What is it like to be a Field Ranger Trainer?

By John Makgoka

On 3 October 2022, the Field Ranger Advanced Course started at Bahnine National Park (BNP) in Mozambique. The management team at the park were hospitable and we were looking forward to begin training. Thirty current rangers attended the course in total. The first group consisted of 16 people and the second 14 with both groups including two females (four in total). 

In the classroom: 

It is an honour to stand in front of well-disciplined, experienced rangers. Lessons were presented in the form of a game or group competitions, for example stripping and assembling of a firearm. Learners enjoyed the strategy of learning approach, and it was a huge achievement for us as a College to see our course development and improvements take effect. 

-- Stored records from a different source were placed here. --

(** X16: [rd_kafka_topic_partitions_remove] on a topic that owns distinct,
    live partitions (its array slots and its unassigned partition), each
    pointing back to the topic, while the topic has a reference beyond one
    per owned partition.  The two look-ups of the function leave [ua_on_miss]
    out, and what follows holds for every value of either.  The call returns.
    Afterwards the topic has no partition array and a count of 0; every
    partition of the array has an empty queue and one reference fewer, and is
    freed if that was its only reference; the same goes for the unassigned
    partition, and the topic has none afterwards, when the look-up finds it
    (the value left out is not 0), while it is left as it is, and stays the
    topic's unassigned partition, when the look-up misses; the topic has lost
    exactly the references of the partitions that were freed; its name,
    configuration and desired list, all other partitions, the client handle
    and the brokers are as before. *)
Theorem partitions_remove_lets_go :
  forall ua_on_miss_i ua_on_miss rkt s t,
    topics s !! rkt = Some t ->
    (Z.to_nat (rkt_partition_cnt t) <= length (rkt_p t))%nat ->
    NoDup (owned_toppars t) ->
    (forall a, a ∈ owned_toppars t ->
               exists p, toppars s !! a = Some p /\ 1 <= rktp_refcnt p /\ rktp_rkt p = rkt) ->
    Z.of_nat (length (owned_toppars t)) + 1 <= rkt_refcnt t ->
    exists s',
      rd_kafka_topic_partitions_remove ua_on_miss_i ua_on_miss rkt s = Done tt s' /\
      topics s'
      = <[rkt := mk_topic (rkt_topic t) (rkt_conf t) [] 0
                          (if ua_on_miss =? 0 then rkt_ua t else None) (rkt_desp t)
                          (rkt_refcnt t - last_refs s (removed_toppars ua_on_miss t))]>
          (topics s) /\
      (forall a p, a ∈ removed_toppars ua_on_miss t -> toppars s !! a = Some p ->
                   toppars s' !! a = removed p) /\
      (forall a, a ∉ removed_toppars ua_on_miss t -> toppars s' !! a = toppars s !! a) /\
      st_rk s' = st_rk s /\ brokers s' = brokers s.
Proof.
  intros uom_i uom rkt s t Ht Hlen Hnd Hlive Hrt.
  unfold removed_toppars, owned_toppars in *.
  apply NoDup_app in Hnd. destruct Hnd as (Hnda & Hdisj & _).
  rewrite length_app, Nat2Z.inj_add in Hrt.
  unfold rd_kafka_topic_partitions_remove.
  rewrite (bind_done _ _ _ _ _ (topic_keep_done rkt s t Ht)).
  set (t1 := set_rkt_refcnt (rkt_refcnt t + 1) t).
  set (s1 := set_topics _ s).
  assert (Ht1 : topics s1 !! rkt = Some t1) by (subst s1; simpl; apply lookup_insert_eq).
  rewrite (bind_done _ _ _ _ _ (load_topic_done s1 rkt t1 Ht1)).
  change (rkt_partition_cnt t1) with (rkt_partition_cnt t).
  (* the array *)
  destruct (remove_all_run uom_i rkt t (seq 0 (Z.to_nat (rkt_partition_cnt t))) s1 t1 Ht1
              eq_refl eq_refl) as (s2 & Hloop & G1 & G2 & G3 & G4 & G5 & G6 & G7).
  { intros i Hi. apply elem_of_seq in Hi. lia. }
  { exact Hnda. }
  { intros a Ha. apply Hlive, elem_of_app. now left. }
  { subst t1. simpl. fold (array_toppars t). lia. }
  fold (array_toppars t) in *.
  rewrite (bind_done _ _ _ _ _ Hloop).
  assert (Hla : last_refs s1 (array_toppars t) = last_refs s (array_toppars t))
    by (apply last_refs_ext; reflexivity).
  pose proof (last_refs_bounds s (array_toppars t)) as Hba.
  specialize (G5 t1 Ht1). rewrite Hla in G5.
  set (t2 := set_rkt_refcnt _ t1) in G5.
  rewrite (bind_done _ _ _ _ _ (load_topic_done s2 rkt t2 G5)).
  unfold bind at 1. unfold store_topic at 1.
  set (t3 := set_rkt_parts [] 0 t2).
  set (s3 := set_topics _ s2).
  assert (Ht3 : topics s3 !! rkt = Some t3) by (subst s3; simpl; apply lookup_insert_eq).
  assert (Htopics : forall v, <[rkt := v]> (topics s3) = <[rkt := v]> (topics s)).
  { intros v. subst s3. simpl. rewrite insert_insert_eq. apply map_eq. intros x.
    rewrite !lookup_insert. destruct (decide (rkt = x)) as [|Hx]; [reflexivity|].
    rewrite G4 by congruence. subst s1. simpl. now rewrite lookup_insert_ne. }
  destruct (uom =? 0) eqn:E.
  { (* the look-up of the unassigned partition misses *)
    assert (Hget : rd_kafka_toppar_get rkt RD_KAFKA_PARTITION_UA uom s3 = Done None s3)
      by (rewrite (toppar_get_ua_run rkt uom s3 t3 Ht3), E; reflexivity).
    rewrite (bind_done _ _ _ _ _ Hget).
    rewrite (bind_done _ _ s3 tt s3) by reflexivity.
    assert (0 <= Z.of_nat (length (option_list (rkt_ua t)))) by lia.
    erewrite topic_destroy_not_last;
      [| exact Ht3 | subst t3 t2 t1; simpl; lia].
    eexists. split; [reflexivity|]. cbn [topics toppars st_rk brokers set_topics].
    split; [|split; [|split; [|split]]].
    + rewrite Htopics. f_equal.
      subst t3 t2 t1. unfold set_rkt_refcnt, set_rkt_parts. simpl.
      f_equal. lia.
    + intros a p Ha Hp. subst s3. simpl. now apply G6.
    + intros a Ha. subst s3. simpl. now apply G7.
    + exact G1.
    + exact G2. }
  apply Z.eqb_neq in E.
  destruct (rkt_ua t) as [ua|] eqn:Hua; simpl in Hrt, Hlive, Hdisj.
  - (* with an unassigned partition *)
    assert (Hnot : ua ∉ array_toppars t).
    { intros Hin. apply (Hdisj ua Hin). now left. }
    destruct (Hlive ua) as (pu & Hpu & Hru & Hrktu);
      [apply elem_of_app; right; now left|].
    assert (Hpu3 : toppars s3 !! ua = Some pu) by (subst s3; simpl; now rewrite (G7 ua Hnot)).
    rewrite (bind_done _ _ _ _ _ (toppar_get_ua_done rkt uom s3 t3 ua pu E Ht3 Hua Hpu3)).
    pose proof (remove_ua_run rkt s3 t3 ua pu Ht3 Hpu3 Hru Hrktu
                  ltac:(subst t3 t2 t1; simpl; lia)) as Hblk.
    rewrite (bind_done _ _ _ _ _ Hblk). clear Hblk.
    pose proof (last_refs_snoc s (array_toppars t) ua pu Hpu) as Hsnoc.
    erewrite topic_destroy_not_last;
      [| simpl; apply lookup_insert_eq
       | subst t3 t2 t1; simpl; destruct (rktp_refcnt pu =? 1); lia].
    eexists. split; [reflexivity|]. cbn [topics toppars st_rk brokers set_topics].
    change (option_list (Some ua)) with [ua].
    split; [|split; [|split; [|split]]].
    + rewrite insert_insert_eq, Htopics. f_equal. rewrite Hsnoc.
      subst t3 t2 t1. unfold set_rkt_refcnt, set_rkt_ua, set_rkt_parts. simpl.
      f_equal. destruct (rktp_refcnt pu =? 1); lia.
    + intros a p Ha Hp. apply elem_of_app in Ha. destruct Ha as [Ha|Ha].
      * assert (a <> ua) by (intros ->; contradiction).
        assert (Hs3 : toppars s3 !! a = removed p) by (subst s3; simpl; now apply G6).
        destruct (removed pu);
          [rewrite lookup_insert_ne by congruence | rewrite lookup_delete_ne by congruence];
          exact Hs3.
      * apply list_elem_of_singleton in Ha. subst a. rewrite Hpu in Hp. injection Hp as <-.
        destruct (removed pu); [apply lookup_insert_eq | apply lookup_delete_eq].
    + intros a Ha. apply not_elem_of_app in Ha. destruct Ha as [Ha Hau].
      apply not_elem_of_cons in Hau. destruct Hau as [Hau _].
      assert (Hs3 : toppars s3 !! a = toppars s !! a) by (subst s3; simpl; now apply G7).
      destruct (removed pu);
        [rewrite lookup_insert_ne by congruence | rewrite lookup_delete_ne by congruence];
        exact Hs3.
    + exact G1.
    + exact G2.
  - (* without *)
    rewrite (bind_done _ _ _ _ _ (toppar_get_ua_none rkt uom s3 t3 Ht3 Hua)).
    rewrite (bind_done _ _ s3 tt s3) by reflexivity.
    erewrite topic_destroy_not_last;
      [| exact Ht3 | subst t3 t2 t1; simpl; simpl in Hrt; lia].
    eexists. split; [reflexivity|]. cbn [topics toppars st_rk brokers set_topics].
    change (option_list None) with (@nil positive). rewrite app_nil_r.
    split; [|split; [|split; [|split]]].
    + rewrite Htopics. f_equal.
      subst t3 t2 t1. unfold set_rkt_refcnt, set_rkt_parts. simpl. rewrite Hua.
      f_equal. lia.
    + intros a p Ha Hp. subst s3. simpl. now apply G6.
    + intros a Ha. subst s3. simpl. now apply G7.
    + exact G1.
    + exact G2.
Qed.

It was such a great opportunity for the rangers to learn more about conserving our natural resources and made every effort to make it easy for the learners to understand and participate in every activity conducted in class. Subjects that were presented were: Roadblocks, Chopper drills, Hostile community engagement, Navigations and Animal behaviour which was presented by Mr Pieter Nel. It was a great addition to have another member of the College in the class. 

At the shooting range: 

Before learners were taken to a range the golden rules and safe handling of firearms were thoroughly rehearsed. These included safety precautions, stripping and assembly of firearms, weapon stages and aiming. 

Each student practiced shooting at he given target. The results were satisfying because all students passed at the required level for this course. 

In the bush: 

Patrol formations and hand signals were taught in this part of the course. How to use a GPS was also mastered by all students and now they can all successfully mark off coordinates and add in new coordinates on their devices. 

Camouflage and concealment of themselves and vehicles was the next thing we trained the rangers in. It was amazing to see how effective camouflauge can be in the field. Students now know how to pick a spot best suited for a Listening Post or an Observation Post.

Buddy aid: 

Learners enjoy buddy aid more than any lessons. It teaches them how to rescue their own partners out in the field or how to save someone who is injured in the workplace. Even though it was a demanding exercise, everyone really enjoyed it.

Boosting our learning programmes with refreshment courses keeps our rangers with the knowledge of understanding “how and when”. It is a great chance for existing rangers to attend such a good course and to expand their knowledge in field tactics. 

Thank you to all the parties involved in making this course possible.